The other man sees him crying and begins to cry as well. He cries like his brother-in-law. He cries profoundly humiliated. Looking down at the floor with his head turned, despite his efforts.

Today they and their children will sleep crowded together in another condominium or in a flophouse room. They'll sleep crowded together, and tomorrow will go back to cleaning windows.

It's one in the afternoon and the fleeing families are being guarded by seven public security police. Suddenly, 15 police in ski-masks enter the complex. They are accompanied by their boss, the assistant director of the police in charge of the anti-gang unit, Pedro Gonzalez. The flight was televised. The nation can eat lunch while watching people flee. Something has to be done.

The anti-gang police kick all media out of the apartment complex. I was at the end of one of the passages and am able to stay. Gonzalez calls out to the people, "Gather around please, call everybody and come. There's no cameras, we've removed the media for a minute to give you this message." A few residents gather. Some 12 people. The rest continue hurriedly fleeing or stay in their homes.

A woman leaves her home and says, "I'm coming myself because my husband suffers from a heart condition."

Gonzalez asks people to wash their clothes, cook their lunch, watch TV and return to their homes. He says he's brought police officers with him. He tells them to carry on with life. That his people will capture "all the gang members."

He tells them: "We're going to take away all the gang members in these areas." He shouts out a strange order into the air: "Comb the area!" Before his orders, the police officers are motionless. He asks, finally, for the people to pray. He tells them: "It doesn't matter who here is Catholic or Evangelical. Raise a prayer, that is what's important, ask God." He asks someone to volunteer to lead the prayer. The people just watch. The police commissioner insists, please, that someone offers to lead the prayer. No one. He asks a woman in front of him, a 70 year old woman "who looks devoted," to pray. She doesn't, but a woman by her side finally does. In between prayers I write in my notebook: "God, put an angel at each door."

The families of window washers continue their flight.

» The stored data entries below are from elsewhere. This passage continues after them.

Lemma fetch_profile_flag_spec args :
  fetch_profile_flag args = true
  <-> arg_import_profile args = None \/ arg_import_profile args = Some "true".
Proof.
  unfold fetch_profile_flag, get_default. destruct (arg_import_profile args) as [v |].
  - rewrite String.eqb_eq. split.
    + intros ->. now right.
    + intros [H | [= ->]]; [discriminate | reflexivity].
  - split; [now left | reflexivity].
Qed.

(** C8 (as the code has it).  In [proceed_authentication] with a
    social-profile credential, the [fetch_profile] flag of the
    [attach_account] request is true exactly when [import_profile] is absent
    or is the text "true"; the request is sent with that flag.  When the
    request fails with [InternalError], a warning is logged and the outcome of
    the authentication (the reply, or the error raised) is the one it has when
    the service answers with no profile data. *)
Theorem proceed_fetch_profile app auth account credential g requested args env s :
  bad_auth_as app args = false ->
  lookup (credential_type credential) (credential_types app) = Some auth ->
  social_profile auth = true ->
  let request :=
    ReqAttachAccount g (credential_type credential) (snd (parse_account credential))
      account (fetch_profile_flag args) in
  (fetch_profile_flag args = true
   <-> arg_import_profile args = None \/ arg_import_profile args = Some "true")
  /\ (exists rest,
        st_trace (result_state
                    (proceed_authentication app account credential g requested args env s))
        = st_trace s ++ request :: rest)
  /\ (forall code body,
        attach_account_reply app g (credential_type credential)
          (snd (parse_account credential)) account env (fetch_profile_flag args)
        = InternalError code body ->
        (exists rest,
           st_trace (result_state
                       (proceed_authentication app account credential g requested args
                          env s))
           = st_trace s ++ request :: LogWarning "Failed to get profile_data: %s %s" :: rest)
        /\ outcome (proceed_authentication app account credential g requested args env s)
           = outcome (proceed_authentication
                        (with_attach_reply app (fun _ _ _ _ _ _ => Reply None))
                        account credential g requested args env s)).
Proof.
  intros Has Hty Hsocial request.
  split; [apply fetch_profile_flag_spec |].
  rewrite (@proceed_after_social app auth account credential g requested args env s
             Has Hty).
  unfold bind. rewrite social_attach_run. simpl. rewrite Hsocial.
  fold (credential_type credential). fold request.
  split.
  - destruct (attach_account_reply _ _ _ _ _ _ _) as [data | code body | code message].
    + destruct (after_social_trace app auth account credential g requested args data
                  (logged [request] s)) as (rest & ->).
      simpl. rewrite <- app_assoc. exists rest. reflexivity.
    + destruct (after_social_trace app auth account credential g requested args None
                  (logged [request; LogWarning "Failed to get profile_data: %s %s"] s))
        as (rest & ->).
      simpl. rewrite <- app_assoc.
      exists (LogWarning "Failed to get profile_data: %s %s" :: rest). reflexivity.
    + simpl. exists []. reflexivity.
  - intros code body Hreply. rewrite Hreply. split.
    + destruct (after_social_trace app auth account credential g requested args None
                  (logged [request; LogWarning "Failed to get profile_data: %s %s"] s))
        as (rest & ->).
      simpl. rewrite <- app_assoc. exists rest. reflexivity.
    + rewrite (@proceed_after_social
                 (with_attach_reply app (fun _ _ _ _ _ _ => Reply None))
                 auth account credential g requested args env s Has Hty).
      unfold bind. rewrite social_attach_run. simpl. rewrite Hsocial.
      change (after_social (with_attach_reply app (fun _ _ _ _ _ _ => Reply None)))
        with (after_social app).
      apply after_social_oblivious, same_store_logged.
Qed.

Some ten families continue to leave their homes as the nation's biggest anti-gang police head asks them to stay and promises to protect them.

These roughly 50 people don’t believe he can protect them.

Minutes later, Gonzalez tells me something his boss, the head of the police, as well as the head of the Ministry of Security and Justice, has told him on many occasions: "It's also a question of perception of the situation."

Yes, it's possible that the threats were just a bluff. In fact, some families have decided to stay. They believed it was more talk than action. However, who can call the people who left cowards? The gangs have killed four blocks south of here. The gangs have massacred, burned and shot people six blocks north of here. Just ten days ago the gangs killed the child of the pupusa vendor of this complex. They kidnaped him, right outside, while he was carrying a cylinder of gas, and they dropped his body off a day later nearby in the Panama neighborhood.

Yes, this does have to do with perceptions, but perceptions of a threat both real and fatal. This is not like someone's perception of the weather and deciding to bring a jacket or a T-shirt. This is not the perception of someone thinking robbers might steal their car. This is the perception of someone who has to decide whether or not to believe that tonight, this very night, they will come to slaughter your family. Yes or no? Should I take the gamble?

The prayer proposed by police director Gonzalez is over. Hours later they will present the arrest of six people from nearby neighborhood, believed to be part of Barrio 18.

Here in the San Valentin condominiums a woman asks: "So will the police stay?" Gonzalez says: "They'll stay here until you feel safer." The woman responds: "And after that? When they leave? And when we get on the bus to take the kids to school? When we're coming back from work?" The woman leaves to continue packing to escape.

Another woman asks: "Could you leave police at each gate permanently?" The gathering has already broken up and no one is responding.